(Dr Richard Horniblow)
I am a postdoctoral research fellow working in the Institute of Cancer and Genomic Sciences at the University of Birmingham. I work in the research group of Chris Tselepis, looking at the different ways in which our diet can be linked to the onset of digestive diseases.
I studied Chemistry with Pharmacology as a degree, and then went on to undergo a PhD project that bridged between the School of Chemisty and the Medical School at the University of Birmingham, bringing together specialists across the sciences. During this research I developed a dietary iron chelator (a molecule that binds to iron in the gut), which is currently being investigated in a human clinical trial. The aim of this project was to create a medicinal agent that can help with digestive diseases and prevent cancer.

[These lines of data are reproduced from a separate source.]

Definition console_log (s : string) : M unit := fun w =>
  (tt, {| this := this w; inputs := inputs w;
          location_href := location_href w; Date_now := Date_now w;
          logListContainer := logListContainer w; timers := timers w;
          fetched := fetched w; console := console w ++ [s] |}).

Fixpoint forEach {A} (l : list A) (f : A -> M unit) : M unit :=
  match l with
  | [] => ret tt
  | x :: l' => f x ;; forEach l' f
  end.

(** *** Assignments to the fields *)

Definition set_instanceName (v : string) (o : t) : t :=
  {| instanceName := v; fromDate := fromDate o; formDate := formDate o;
     toDate := toDate o; isLiveUpdate := isLiveUpdate o;
     updateDelay := updateDelay o; lastUpdate := lastUpdate o |}.

Definition set_formDate (v : value) (o : t) : t :=
  {| instanceName := instanceName o; fromDate := fromDate o; formDate := v;
     toDate := toDate o; isLiveUpdate := isLiveUpdate o;
     updateDelay := updateDelay o; lastUpdate := lastUpdate o |}.

Definition set_toDate (v : value) (o : t) : t :=
  {| instanceName := instanceName o; fromDate := fromDate o;
     formDate := formDate o; toDate := v; isLiveUpdate := isLiveUpdate o;
     updateDelay := updateDelay o; lastUpdate := lastUpdate o |}.

Definition set_isLiveUpdate (v : bool) (o : t) : t :=
  {| instanceName := instanceName o; fromDate := fromDate o;
     formDate := formDate o; toDate := toDate o; isLiveUpdate := v;
     updateDelay := updateDelay o; lastUpdate := lastUpdate o |}.

Definition set_updateDelay (v : value) (o : t) : t :=
  {| instanceName := instanceName o; fromDate := fromDate o;
     formDate := formDate o; toDate := toDate o;
     isLiveUpdate := isLiveUpdate o; updateDelay := v;
     lastUpdate := lastUpdate o |}.

Definition set_lastUpdate (v : value) (o : t) : t :=
  {| instanceName := instanceName o; fromDate := fromDate o;
     formDate := formDate o; toDate := toDate o;
     isLiveUpdate := isLiveUpdate o; updateDelay := updateDelay o;
     lastUpdate := v |}.

(** [Math.round(Date.now() / 1000 - 86400)], on an integer clock in
    milliseconds: rounding to the nearest integer, halves upwards. *)
Definition a_day_ago (now : Z) : number :=
  int ((now + 500) / 1000 - 86400)%Z.
Lemma disk_section_reads_witness :
  List.filter is_disk_call
    (st_trace (fst (gather_info Sample.host (initial ∅)))) =
    [CallDiskPartitions; CallDiskUsage "C:"; CallDiskUsage "D:";
     CallDiskUsage "E:"] /\
  exists config s',
    gather_info Faulty.laptop (initial ∅) = (s', Ok config) /\
    dict_get config "disk" = Some (VList []).
Proof.
  split.
  - destruct (disk_section_reads Sample.host (initial ∅) Sample.metrics eq_refl)
      as (config & s' & t & Hrun & Ht & Hreads & _);
      [vm_compute; tauto | vm_compute; exact I |].
    rewrite Hrun. simpl. rewrite Ht. simpl.
    exact (Hreads _ eq_refl).
  - destruct (disk_section_reads Faulty.laptop (initial ∅)
                Faulty.laptop_metrics eq_refl)
      as (config & s' & t & Hrun & _ & _ & _ & Hempty);
      [vm_compute; tauto | vm_compute; exact I |].
    exists config, s'. split; [exact Hrun | exact (Hempty eq_refl)].
Defined.

(** ** The 'os' record and the timestamp *)

(** X6. The 'os' record holds the five strings of the platform module under
    'system', 'release', 'version', 'machine', 'processor'; 'timestamp' is
    the string the clock gave, and the clock is the last thing
    [gather_info] reads. *)
Theorem os_record_and_timestamp w s system release version machine processor
    timestamp :
  platform_system (platform w) = Returns system ->
  platform_release (platform w) = Returns release ->
  platform_version (platform w) = Returns version ->
  platform_machine (platform w) = Returns machine ->
  platform_processor (platform w) = Returns processor ->
  datetime_now_isoformat w = Returns timestamp ->
  exists config s' t,
    gather_info w s = (s', Ok config) /\
    dict_get config "os" =
      Some (VDict
              [("system", VStr system);
               ("release", VStr release);
               ("version", VStr version);
               ("machine", VStr machine);
               ("processor", VStr processor)]) /\
    dict_get config "timestamp" = Some (VStr timestamp) /\
    st_trace s' = st_trace s ++ t ++ [CallNow] /\
    ~ In CallNow t.
Proof.
  intros H1 H2 H3 H4 H5 H6.
  exists [("os", VDict
                   [("system", VStr system);
                    ("release", VStr release);
                    ("version", VStr version);
                    ("machine", VStr machine);
                    ("processor", VStr processor)]);
          ("cpu", metrics_value cpu_value w);
          ("memory", metrics_value memory_value w);
          ("disk", metrics_value disk_value w);
          ("network", metrics_value network_value w);
          ("environment", environment_value w);
          ("timestamp", VStr timestamp)],
    (extend s (platform_calls ++ psutil_calls w ++ [CallEnviron; CallNow])),
    (platform_calls ++ psutil_calls w ++ [CallEnviron]).
  split; [now apply gather_info_run|].
  split; [reflexivity|]. split; [reflexivity|]. split.
  - simpl. now rewrite <- !app_assoc.
  - rewrite !in_app_iff. intros [H|[H|H]].
    + simpl in H. destruct H as [?|[?|[?|[?|[?|[]]]]]]; discriminate.
    + apply psutil_calls_all in H. discriminate.
    + simpl in H. destruct H as [?|[]]. discriminate.
Qed.

Lemma os_record_and_timestamp_witness :
  exists config s' t,
    gather_info Sample.host (initial ∅) = (s', Ok config) /\
    dict_get config "os" =
      Some (VDict
              [("system", VStr "Windows");
               ("release", VStr "10");
               ("version", VStr "10.0.19045");
               ("machine", VStr "AMD64");
               ("processor", VStr "Intel64 Family 6 Model 158")]) /\
    dict_get config "timestamp" = Some (VStr "2025-02-17T09:30:00.000000") /\
    st_trace s' = st_trace (initial ∅) ++ t ++ [CallNow] /\
    ~ In CallNow t.
Proof.
  apply (os_record_and_timestamp Sample.host (initial ∅)); reflexivity.
Defined.

(** ** Sizes too small to show *)

(** X7. A byte count of at most 5242 bytes, less than half a hundredth of a
    megabyte, is reported as 0.0; 5243 bytes are the first to show, as
    0.01. *)
Theorem to_mb_below_half_hundredth bytes :
  0 <= bytes <= 5242 ->
  to_mb bytes = 0%float /\ to_mb 5243 = (of_Z 1 / of_Z 100)%float.
Proof.
  intros Hb. split; [|vm_compute; reflexivity].
  rewrite to_mb_decimal by lia. unfold megabytes_2dp.
  assert (Hk : round_half_even (bytes * 100) (1024 ^ 2) = 0).
  { unfold round_half_even. change (1024 ^ 2) with 1048576.
    rewrite Z.div_small, Z.mod_small by lia.
    destruct (2 * (bytes * 100) <? 1048576) eqn:E; [reflexivity|].
    apply Z.ltb_ge in E. lia. }
  rewrite Hk. vm_compute. reflexivity.
Qed.

Lemma to_mb_below_half_hundredth_witness :
  to_mb 4096 = 0%float /\ to_mb 5243 = (of_Z 1 / of_Z 100)%float.
Proof. apply (to_mb_below_half_hundredth 4096). lia. Defined.

(** ** What collecting never does *)

Lemma platform_calls_not_file c :
  In c platform_calls -> is_file_call c = false.
Proof.
  simpl. intros [<-|[<-|[<-|[<-|[<-|[]]]]]]; reflexivity.
Qed.

Lemma psutil_call_not_file c : is_psutil_call c = true -> is_file_call c = false.
Proof. destruct c; simpl; congruence. Qed.

(** However it ends, [gather_info] only adds data-source calls to the trace,
    and it ends by returning or raising, never by leaving the interpreter. *)
Lemma gather_info_outcome w s :
  exists t r,
    gather_info w s = (extend s t, r) /\
    Forall (fun c => is_file_call c = false) t /\
    (platform_available w -> clock_available w -> exists config, r = Ok config) /\
    (forall config, r = Ok config -> platform_available w /\ clock_available w) /\
    (forall code, r <> Exit code).
Proof.
  destruct (platform_fault (platform w)) as [e|] eqn:F.
  - destruct (gather_info_platform_fault w s e F) as (t & Ht & Hin).
    exists t, (Raise e). split; [exact Ht|]. split; [|split; [|split]].
    + apply List.Forall_forall. intros c Hc.
      rewrite List.Forall_forall in Hin. now apply platform_calls_not_file, Hin.
    + intros Hp. apply platform_fault_none in Hp. congruence.
    + discriminate.
    + discriminate.
  - apply platform_fault_none in F. pose proof F as (H1 & H2 & H3 & H4 & H5).
    apply returns_inv in H1, H2, H3, H4, H5.
    destruct H1 as [a1 H1], H2 as [a2 H2], H3 as [a3 H3], H4 as [a4 H4],
      H5 as [a5 H5].
    eexists _, _. split;
      [exact (gather_info_platform_ok w s _ _ _ _ _ H1 H2 H3 H4 H5)|].
    split; [|split; [|split]].
    + apply List.Forall_forall. intros c Hc. rewrite !in_app_iff in Hc.
      destruct Hc as [Hc|[Hc|Hc]].
      * now apply platform_calls_not_file.
      * now apply psutil_call_not_file, (psutil_calls_all w).
      * simpl in Hc. destruct Hc as [<-|[<-|[]]]; reflexivity.
    + intros _ Hc. unfold clock_available in Hc.
      destruct (datetime_now_isoformat w); [eauto | destruct Hc].
    + intros config Hr. split; [exact F|]. unfold clock_available.
      destruct (datetime_now_isoformat w); [exact I | discriminate].
    + intros code. destruct (datetime_now_isoformat w); discriminate.
Qed.

(** X8. Whatever the host does, [gather_info] prints nothing, changes no
    file, opens, dumps and closes nothing, and keeps the calls made before
    it: it only reads. *)
Theorem gather_info_only_reads w s :
  st_stdout (fst (gather_info w s)) = st_stdout s /\
  st_files (fst (gather_info w s)) = st_files s /\
  exists t,
    st_trace (fst (gather_info w s)) = st_trace s ++ t /\
    Forall (fun c => is_file_call c = false) t.
Proof.
  destruct (gather_info_outcome w s) as (t & r & Hrun & Hno & _).
  rewrite Hrun. simpl. split; [reflexivity|]. split; [reflexivity|].
  exists t. split; [reflexivity | exact Hno].
Qed.

(** ** The outermost boundary *)

Lemma main_gather_raises w argv s s1 e :
  gather_info w s = (s1, Raise e) ->
  main w argv s =
    ({| st_trace := st_trace s1;
        st_stdout := st_stdout s1 ++ ["An error occurred: " +:+ exn_str e];
        st_files := st_files s1 |},
     Exit 1).
Proof.
  intros Hrun. unfold main, try_except, bind at 1. rewrite Hrun. reflexivity.
Qed.

Lemma run_without_yaml w argv files :
  yaml_importable w = false ->
  run w argv files =
    ({| st_trace := [];
        st_stdout :=
          ["PyYAML is not installed. Please install it using 'pip install PyYAML'"];
        st_files := files |},
     Exit 1).
Proof.
  intros H. unfold run, script, bind, print, sys_exit. rewrite H. reflexivity.
Qed.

In my current research position I am continuing to develop this research. I am looking at many different iron-chelating molecules, and investigating different methods of formulation for such drugs for digestive disease; it is not only important for the drug to work in the large intestine, it must also travel through the gastrointestinal tract without having adverse effects elsewhere before it gets there. We are also looking into the ways in which our DNA can be modified by environmental factors, such as high levels of unabsorbed iron in the gut.
In addition to undertaking research in the lab, I also enjoy science communication and participate in many outreach activities. Outside of the research lab I am a keen baker and I enjoy playing the piano.